Italian daily newspaper
L'AmbrosianoFront page, 30 June 1924 |
Type | Daily newspaper |
---|
Founded | 7 December 1922 |
---|
Language | Italian |
---|
Ceased publication | 18 January 1944 |
---|
Headquarters | Milan, Italy |
---|
L'Ambrosiano was a daily newspaper published in Milan from 1922 to January 1944.
History
Founded by the futurist Umberto Notari, it was aimed at the Milanese middle class. The first issue of the newspaper came out on 7 December 1922. The newspaper was noticeable because the masthead was printed in red. In 1925 Notari was forced to sell the majority of the shares to a financial group headed by Riccardo Gualino.[1][2] From that moment L'Ambrosiano became a daily newspaper of the regime.
An afternoon newspaper, it adopted innovative graphics for the time. The newspaper introduced several innovations, both in content and layout. On the third page, usually a serious space reserved for elzeviri and pieces of art, monothematic pages appeared on L'Ambrosiano, dedicated from time to time to literature, music, art and sport. The fourth page, not valued at the time in Italian newspapers (it contained brief news and commercial communications), was made entirely with photographs, about events and costume.[citation needed]
In 1930 the property was taken over by the Società Anonima Milanese Editrice (SAME), chaired by Arnaldo Mussolini.[3] At the beginning of the new decade, L'Ambrosiano introduced a literary page every Wednesday, inaugurating a tradition that was later taken up by many other Italian newspapers. A newspaper always open to innovation, in 1938 the change of format was also experimented, adopting a tabloid, with the doubling of the foliation to 12 pages.

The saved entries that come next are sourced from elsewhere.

(** C1, as the code has it: a resolution has no error value to return.
    [Load] and [GetImageBlob] each take one of the listed paths; on each path
    where a step fails (the Secret cannot be read or decoded; the image has
    no tag; the session, the manifest, the blob, its reading or its decoding
    fails) the step's message is logged at Fatal level and the process exits
    with status 1.  So a call of [GetEntrypointCmd] returns, with nothing
    logged at Fatal level, only when no step failed; otherwise the process
    exits with status 1 right after a Fatal message, or (an [auths] map
    without entries) the call panics. *)
Theorem failures_exit_the_process (w : World) (namespace : string)
    (container : corev1.Container) (podSpec : corev1.PodSpec) :
  Load_run w (newK8s namespace) container podSpec
    (Load w (newK8s namespace) container podSpec)
  ∧ (∀ url username password image,
       GetImageBlob_run w url username password image
         (GetImageBlob w url username password image))
  ∧ GetEntrypointCmd w namespace container podSpec
    = Load w (newK8s namespace) container podSpec ≫= afterLoad w
  ∧ fails_fast (GetEntrypointCmd w namespace container podSpec).
Proof.
  split; [apply Load_runs|]. split; [intros; apply GetImageBlob_runs|].
  split; [apply GetEntrypointCmd_Load|].
  rewrite GetEntrypointCmd_Load.
  apply fails_fast_bind; [apply Load_fails_fast | apply afterLoad_fails_fast].
Qed.

(** C1 as the claim states it fails: an image without a tag, on a pod with
    no pull secret, ends the process. *)
Lemma missing_tag_exits_the_process :
  GetEntrypointCmd example.world "default" (example.container "nginx")
    (example.podSpec [])
  = ([ev_Log InfoLevel "I'm using registry"
        (inl ["https://registry-1.docker.io/"; ""; ""]);
      ev_Log FatalLevel "Cannot find tag for image" (inl ["nginx"])],
     Exit 1).
Proof. vm_compute. reflexivity. Qed.

(** *** Trimming the registry name *)

(** C2: [GetEntrypointCmd] trims with [strings.TrimLeft], which takes its
    second argument as a set of characters.  On the spec's example the
    manifest of [app:2.0] is asked for; an image name whose repository
    starts with characters of the host loses them ([redis] becomes [dis]),
    and an image that does not start with the host is changed too. *)
Theorem TrimLeft_trims_a_character_set :
  let requests image :=
    manifestRequests
      (trace (GetEntrypointCmd example.world "default"
                (example.container image) (example.podSpec ["regcred"]))) in
  requests "myregistry.io/app:2.0" = [("app", "2.0")]
  ∧ requests "myregistry.io/redis:1" = [("dis", "1")]
  ∧ requests "other.io/app:2.0" = [("her.io/app", "2.0")]
  ∧ strings.TrimLeft "myregistry.io/redis:1" (fmt.Sprintf_slash "myregistry.io")
    = "dis:1".
Proof. repeat split; vm_compute; reflexivity. Qed.

End orchestrator.

(** ** Further properties *)

Section further.
Import Bytes.

#[local] Arguments String.eqb : simpl never.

Holders of literary criticism were Gino Saviotti, Luciano Nicastro and a young Guido Piovene, at the beginning of a long journalistic career. Art criticism was entrusted to Carlo Carrà; the music critic was Adriano Lualdi. Authors who later became famous wrote on the pages of L'Ambrosiano: Carlo Emilio Gadda, who dealt with construction and life in Milan, publishing in the newspaper the prose which he then collected in his Castello di Udine (1934); Alfonso Gatto, who wrote about poetry; Elio Vittorini, who ranged from literature to architecture; Gaetano Afeltra, Riccardo Bacchelli, Camilla Cederna, Ada Negri, Delio Tessa and Salvatore Quasimodo.
The newspaper was suppressed on 18 January 1944 and was replaced on 23 January by La Repubblica Fascista.[4]